How does a simulated environment work?
Based on a very realistic university scenario, this usually involves the programme participants working in groups of six along with three actors who take on the roles of stakeholders and the dean. The simulation is designed to present participants with realistic scenarios they might encounter in their day-to-day work as a head of department. This gives the facilitators the opportunity to help participants’ identify their weaknesses and strengths and enables us to offer guidance and best practice on how to approach difficult situations.

What are the three main benefits of using a simulated environment on a leadership development programme?

  1. Participants are reminded of some simple, robust and powerful theory of influence and learn the skills they need to put that theory into practice in a safe environment.
  2. Reflect and receive tailored feedback on strengths and development opportunities.
  3. Be part of a rich and diverse range of colleagues from both professional service and academic roles, and benefit from observing a wide range of approaches to influencing in action.

Have participants ever surprised you with how they reacted to this type of role playing style activity?
Our approach is more ‘real play’ than ‘role play’ because essentially the participants are experimenting with being themselves in the scenario, rather than taking on a character. In terms of being surprised by how participants react to these activities I am always taken aback by the way participants are committed to a mythical department. They really immerse themselves into the activity and come up with creative ideas and solutions. During a programme’s coaching sessions I found that many participants realised that they want and need to take a more strategic view of their role; in particular delegating more so they can take a step back to better develop and promote their own department through running events and engaging with a pool of stakeholders. These scenarios also increase their awareness of the importance of owning their professional profile and reputation.

What would you say to those who are sceptical about real playing on a leadership development programme?
Real play has an interactive approach which means participants can take a very practical look at how people communicate and influence, and then experiment with different approaches. Real play gives participants the chance to safely assess and practice an expanded range of influencing, management and leadership techniques to help them better engage their own diverse stakeholder base.

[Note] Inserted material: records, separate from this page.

Fixpoint all_sentb `{NoiseLib} (a b : string) (l : list utterance) (j : joint) : bool :=
  match l with
  | [] => true
  | u :: l =>
      let '(x, y) := if by_first u then (a, b) else (b, a) in
      is_some (act (SendTo x y (said u)) j) &&
      match acts (utter a b u) j with Some j' => all_sentb a b l j' | None => true end
  end.

Lemma all_sentb_sent `{NoiseLib} a b l j : all_sentb a b l j = true → all_sent a b l j.
Proof.
  revert j. induction l as [|u l IH]; intros j; [done|]. cbn [all_sentb all_sent].
  destruct (if by_first u then (a, b) else (b, a)) as [x y].
  intros [Hx Hl]%andb_true_iff. split.
  - by destruct (act (SendTo x y (said u)) j).
  - intros j' E. rewrite E in Hl. by apply IH.
Qed.

Import ToyNoise.

Definition ex_opts (id token : string) (key : PrivateKey) : Options := MkOptions id token key "" 0 0 0.
Definition ex_alice : Options := ex_opts "A" "ta" ex_alice_key.
Definition ex_bob : Options := ex_opts "B" "tb" ex_bob_key.

Definition ex_actions : list action :=
  pairing_actions 65536 ex_alice ex_bob None None 0 1 "000000" (Some "") []
    ex_turn ex_turn ex_turn ex_turn ex_turn ex_turn 0 0 0 0 0 0 0.

Definition ex_words : list utterance :=
  [Utterance true "hello" 0 ex_turn; Utterance false "hi" 0 ex_turn; Utterance true "bye" 0 ex_turn].

Lemma ex_may_enter id token key :
  id ≠ "" → valid_utf8 id → token ≠ "" → key ≠ "" →
  may_enter (ex_opts id token key) 0 (ex_row token).
Proof. intros. split; try done; [by apply encodeBase64_nonempty|by left]. Qed.

(** [output_markup] for [str.format] called with keyword arguments only:
    there is no positional argument, so a field that is empty or a number
    indexes an empty tuple. *)
Definition render_field (f : field) (kw : kwargs) : fmt_result :=
  let '(first, more) := first_part (field_name f) EmptyString in
  if negb (string_forall is_ascii first) then FUnmodelled
  else if string_forall is_digit first then
    (* the empty name and the decimal index: [args[index]] on [args = ()] *)
    if PY_SSIZE_T_MAX <? digits_value first 0 then FRaise ValueError
    else FRaise IndexError
  else
    match dict_get kw first with
    | Raise e => FRaise e
    | Ok v =>
      if more then FUnmodelled
      else
        match conversion f with
        | Some c =>
          if Ascii.eqb c "s" then
            if String.eqb (format_spec f) "" then
              match py_str v with Some s => FOk s | None => FUnmodelled end
            else FUnmodelled
          else if Ascii.eqb c "r" || Ascii.eqb c "a" then FUnmodelled
          else FRaise ValueError
        | None =>
          if String.eqb (format_spec f) "" then
            match py_str v with Some s => FOk s | None => FUnmodelled end
          else FUnmodelled
        end
    end.

(** [build_string]: literal text and fields in turn, left to right; an
    error ends the call where it is met.  Each turn consumes a character,
    so [String.length s] turns of fuel reach the end of [s]. *)
Fixpoint build_string (fuel : nat) (s : string) (kw : kwargs) (out : string)
  : fmt_result :=
  match scan_literal s EmptyString with
  | LitError => FRaise ValueError
  | LitEnd lit => FOk (String.append out lit)
  | LitEscaped lit rest =>
    match fuel with
    | O => FUnmodelled
    | S fuel' => build_string fuel' rest kw (String.append out lit)
    end
  | LitField lit rest =>
    match parse_field rest with
    | None => FRaise ValueError
    | Some (f, rest') =>
      match render_field f kw with
      | FOk text =>
        match fuel with
        | O => FUnmodelled
        | S fuel' =>
          build_string fuel' rest' kw (String.append (String.append out lit) text)
        end
      | r => r
      end
    end
  end.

Higher education is a very unique sector. In your years of experience of working in different sectors, do you notice any similarities?
Many! People face the same challenges other sectors do in terms of politics and culture. However, in higher education people are perhaps more motivated by their desire to achieve their professional objectives rather than financial incentives. In higher education environments in particular, I’ve noticed that leaders may have less access to organisational benefits and consequences to motivate those around them. They are therefore often seeking to achieve action in their institutions by influencing others without any direct authority or power to demand action. Instead they must find a way to overcome resistance and challenge and encourage staff to buy-in and commit to the mission in a positive way. Many participants have said that they leave the Leading Departments programme feeling more equipped and confident to do exactly that.

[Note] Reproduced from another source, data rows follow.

(** * OlympiQ charts: a shallow embedding of [MedalLineChart.jsx]

    The source file holds two React components, [MedalLineChart] (a
    parallel-coordinates line chart of medal counts) and [GDPStreamGraph]
    (a stacked stream graph of GDP per capita).  Both fetch rows through a
    query hook, reshape them, and hand them to d3.

    The embedding keeps the structure of the source:
    - [Js]   : the array and [Set] operations the components call;
    - [D3]   : the d3 calls they make (ordinal colour scales, [d3.index],
               [d3.stack] with the wiggle offset and the inside-out order),
               written after the published d3 sources;
    - [MedalLineChart], [GDPStreamGraph] : the components themselves, as
               state machines over React state, effect dependencies and the
               DOM node each one draws into;
    - [Scale], [Geometry] : [d3.extent], the linear and point scales, and
               the pixel positions they give to the points of the line
               chart and to the bounds of the stream graph's bands.

    Numbers: medal counts and years are integers ([Z]); GDP values, the
    stack offsets and the positions are exact rationals ([Q]), so rounding
    of JavaScript doubles is not modelled.  A drawn path carries the data
    points it was generated from; its positions are computed beside it.
    The time scale of the stream graph and the ticks of the axes are not
    modelled. *)

From Stdlib Require Import ZArith QArith Qround Lia Lqa Sorted.
From Stdlib Require OrdersEx.
From stdpp Require Import base list strings.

Paul Hessey is the programme director for the Leading Departments programme, designed to develop the leadership skills of heads of department. The booking deadline is Friday 6 October, to find out more about Paul or to book onto the programme visit www.lfhe.ac.uk/leaddepts

He is also a facilitator on the Introduction to Head of Department programme for new and aspiring heads of department. The booking deadline is Friday 27 October, to find out more and book visit www.lfhe.ac.uk/ihod

Other Leadership Foundation programmes that use simulated learning environments include:

Top Management Programme: www.lfhe.ac.uk/tmp

Future Professional Directors: www.lfhe.ac.uk/fpd

Leading People is Leading Diversity

‘Reality is diverse; therefore a true reflection of reality includes diversity.’  Nancy Kline

Shirley Wardell, programme director of our research leadership development programmes discusses the importance of encouraging diverse thinking and insight into the valuable skills every leader should prioritise.

I have come to think of the skills leaders need to understand the diversity issues as mainstream leadership skills.  To my mind managing people is managing diversity. Diversity goes beyond minority groups and the obvious power imbalances.  Diversity extends to the subtle depth of how we think, which has a direct impact on how well we perform in our jobs.

Diversity grows when people have the ability to hear, openly, what everybody thinks.  Having practised that skill, with people we believe are similar to us, we may be better prepared to listen to those we assume are more different to us.  The charming surprise is; that as Maya Angelou says, ‘We are more similar than we are different.’ Once we have accepted that we are more likely to be similar in a broad way, appreciating the specific differences seems to be the key.  So how can we be sure that we are able to allow, or even encourage, different ways of thinking?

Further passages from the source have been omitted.